Gather up your gardening tools and take an inventory of everything that you have. Clean up your gear as best you can, sharpen and oil or replace dull blades. Once you have everything together, make a list of anything that needs to be replaced. Check out this article which features six useful gardening tools that every gardener should own. If you have a bit of extra money to invest in gardening supplies, take a look at this list of the best new gardening tools available and decide if there is anything that you want to add to your arsenal or anything that’s already in your toolkit that you think it’s time to replace.

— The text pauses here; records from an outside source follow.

(** X17. A failure of the selection is not caught and ends the run: when
    the listing of a candidate's revisions raises, an [ApiError] for a path
    the service does not know included, or answers an empty list, the run
    ends with that exception, or with [IndexError], right after that call;
    the candidates after it are not looked at. *)
Theorem selection_failure_ends_the_run {St} (host : Host) (dbx : Dropbox St)
    (opts : list (string * string)) (args : list string) (o : Options)
    (base : string) (w w1 : World St) (pre post : list string) (f : string)
    (b : bool) (e : exn) :
  read_options host opts initial_options = Return (Some o) ->
  configured host args o base ->
  generate_files host args = pre ++ f :: post ->
  for_each pre (process_file host dbx (dry_run o) base (no_older_than_time o)) w
  = (w1, Return tt) ->
  read_has_been_cut host f = Return b ->
  snd (files_list_revisions dbx (remote_path base f) 30 (remote w1)) = Raise e
  \/ (snd (files_list_revisions dbx (remote_path base f) 30 (remote w1)) = Return []
      /\ e = IndexError) ->
  comcut_restore_cli host dbx (Some (opts, args)) w
  = ({| remote := fst (files_list_revisions dbx (remote_path base f) 30 (remote w1));
        calls := calls w1 ++ [ListRevisions (remote_path base f) 30] |},
     Raise e).
Proof.
  intros Hopts Hconf Hfiles Hpre Hread Hfail.
  rewrite (configured_run host dbx opts args o base w Hopts Hconf).
  unfold bind at 1. rewrite Hfiles, for_each_app, Hpre.
  cbn [for_each]. unfold bind at 1.
  assert (Hf : process_file host dbx (dry_run o) base (no_older_than_time o) f w1
               = ({| remote := fst (files_list_revisions dbx (remote_path base f) 30
                                      (remote w1));
                     calls := calls w1 ++ [ListRevisions (remote_path base f) 30] |},
                  Raise e)).
  { unfold process_file. unfold bind at 1. unfold lift at 1. rewrite Hread.
    unfold bind at 1. unfold find_precut_revision. unfold bind at 1.
    rewrite remote_call_eq.
    destruct Hfail as [-> | [-> ->]]; reflexivity. }
  rewrite Hf. reflexivity.
Qed.
(** C8, as stated, fails: a connection identified as host that sends a
    second [identify] with role [player] has its stored role replaced. *)
Lemma identify_replaces_role :
  ∃ w1 out1 w2 out2,
    run init [ev "" EConnect; ev "" (EMessage 0 (Some (msg_identify "host")))]
    = Done (w1, out1)
    ∧ role <$> w_conns w1 !! 0 = Some (Some host)
    ∧ step all_open [] w1 (EMessage 0 (Some (msg_identify "player")))
      = Done (w2, out2)
    ∧ out2 = [(0, PIdentified player)]
    ∧ role <$> w_conns w2 !! 0 = Some (Some player).
Proof.
  eexists _, _, _, _. split; [vm_compute; reflexivity|].
  split; [reflexivity|]. split; [vm_compute; reflexivity|].
  split; reflexivity.
Qed.

(** ** How one event changes the store of games *)

Arguments slice0 : simpl never.
Arguments trim : simpl never.

Lemma trimStart_idem s : trimStart (trimStart s) = trimStart s.
Proof.
  induction s as [|a r IH]; simpl; [done|].
  destruct (is_space a) eqn:E; [done|]. simpl. by rewrite E.
Qed.

Lemma trimEnd_idem s : trimEnd (trimEnd s) = trimEnd s.
Proof.
  induction s as [|a r IH]; simpl; [done|].
  destruct (trimEnd r) as [|b r'] eqn:E.
  - destruct (is_space a) eqn:Ea; simpl; [done|]. by rewrite Ea.
  - simpl in *. rewrite IH. done.
Qed.

Lemma trimStart_trimEnd s : trimStart (trimEnd s) = trimEnd (trimStart s).
Proof.
  induction s as [|a r IH]; simpl; [done|].
  destruct (is_space a) eqn:Ea.
  - destruct (trimEnd r) as [|b r'] eqn:E; simpl.
    + by rewrite <- IH.
    + rewrite Ea. by rewrite <- IH.
  - simpl. destruct (trimEnd r); simpl; by rewrite Ea.
Qed.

Start (Or Expand) Composting
Composting begins to slow down as temperatures drop, which is the perfect time for maintenancing your heap. If you haven’t started composting yet, don’t wait any longer to get rolling. Composting is eco-friendly, surprisingly fun, highly beneficial, and it will save you lots of money on potting soil each year. If you already have a composting system in place, consider expanding your operation by adding a second heap or a worm farm also known as Bokashi composting.
Build New Garden Beds
Maintenance your old beds or tear them down and start anew. If your old beds are still in pretty good shape, consider adding another one to the mix, if space allows. Raised beds are easy to assemble and relatively cheap to make, especially if you have your own compost to use when amending the soil. Click here to learn how to make your own raised beds.
Befriend The Birds
A garden without visitors can be a lonely place and winter is a tough season for the avian population. If you don’t have any garden features to attract birds to your garden getaway, start this winter by adding a bird feeder, birdbath, birdhouse, hummingbird feeder, or simply by leaving a few berries on a plant instead of harvesting them all for yourself. Birdseed is incredibly cheap too, so it’s super easy to lend a helping hand to your local bird population.
Organize Seeds And Order More
Take an inventory of the seeds you have on hand and place an order for what you lack and perhaps a few plants you have never grown before to try out in the upcoming growing seasons. Alternatively, make a list of your shortages and make a trip to your local nursery to stock up on seeds for spring.
Check Stored Bulbs and Tubers
If you are storing bulbs and/or tubers for future planting, be sure to check them once per month to insure that there is no mold or extra moisture present. Discard any moldy roots immediately and mist any bulbs or tubers that were in the near vicinity of the affected roots before returning them to storage.
Mulch and Cover
Frost fleece or a light blanket placed over your plants can go a long way towards keeping them alive during freezing or near freezing temperatures, so even if you don’t have any indoor space that you can dedicate to overwintering, you may still be able to keep valued plants alive through the treacherous cold nights. Mulching your beds with organic mulch, or even leaves, straw, or pine needles, can help keep your plants alive during the winter. Mulch insulates the soil and helps protect roots from freezing temperatures. Winter mulching can actually keep some plants warm enough to allow you to continue harvesting during the winter.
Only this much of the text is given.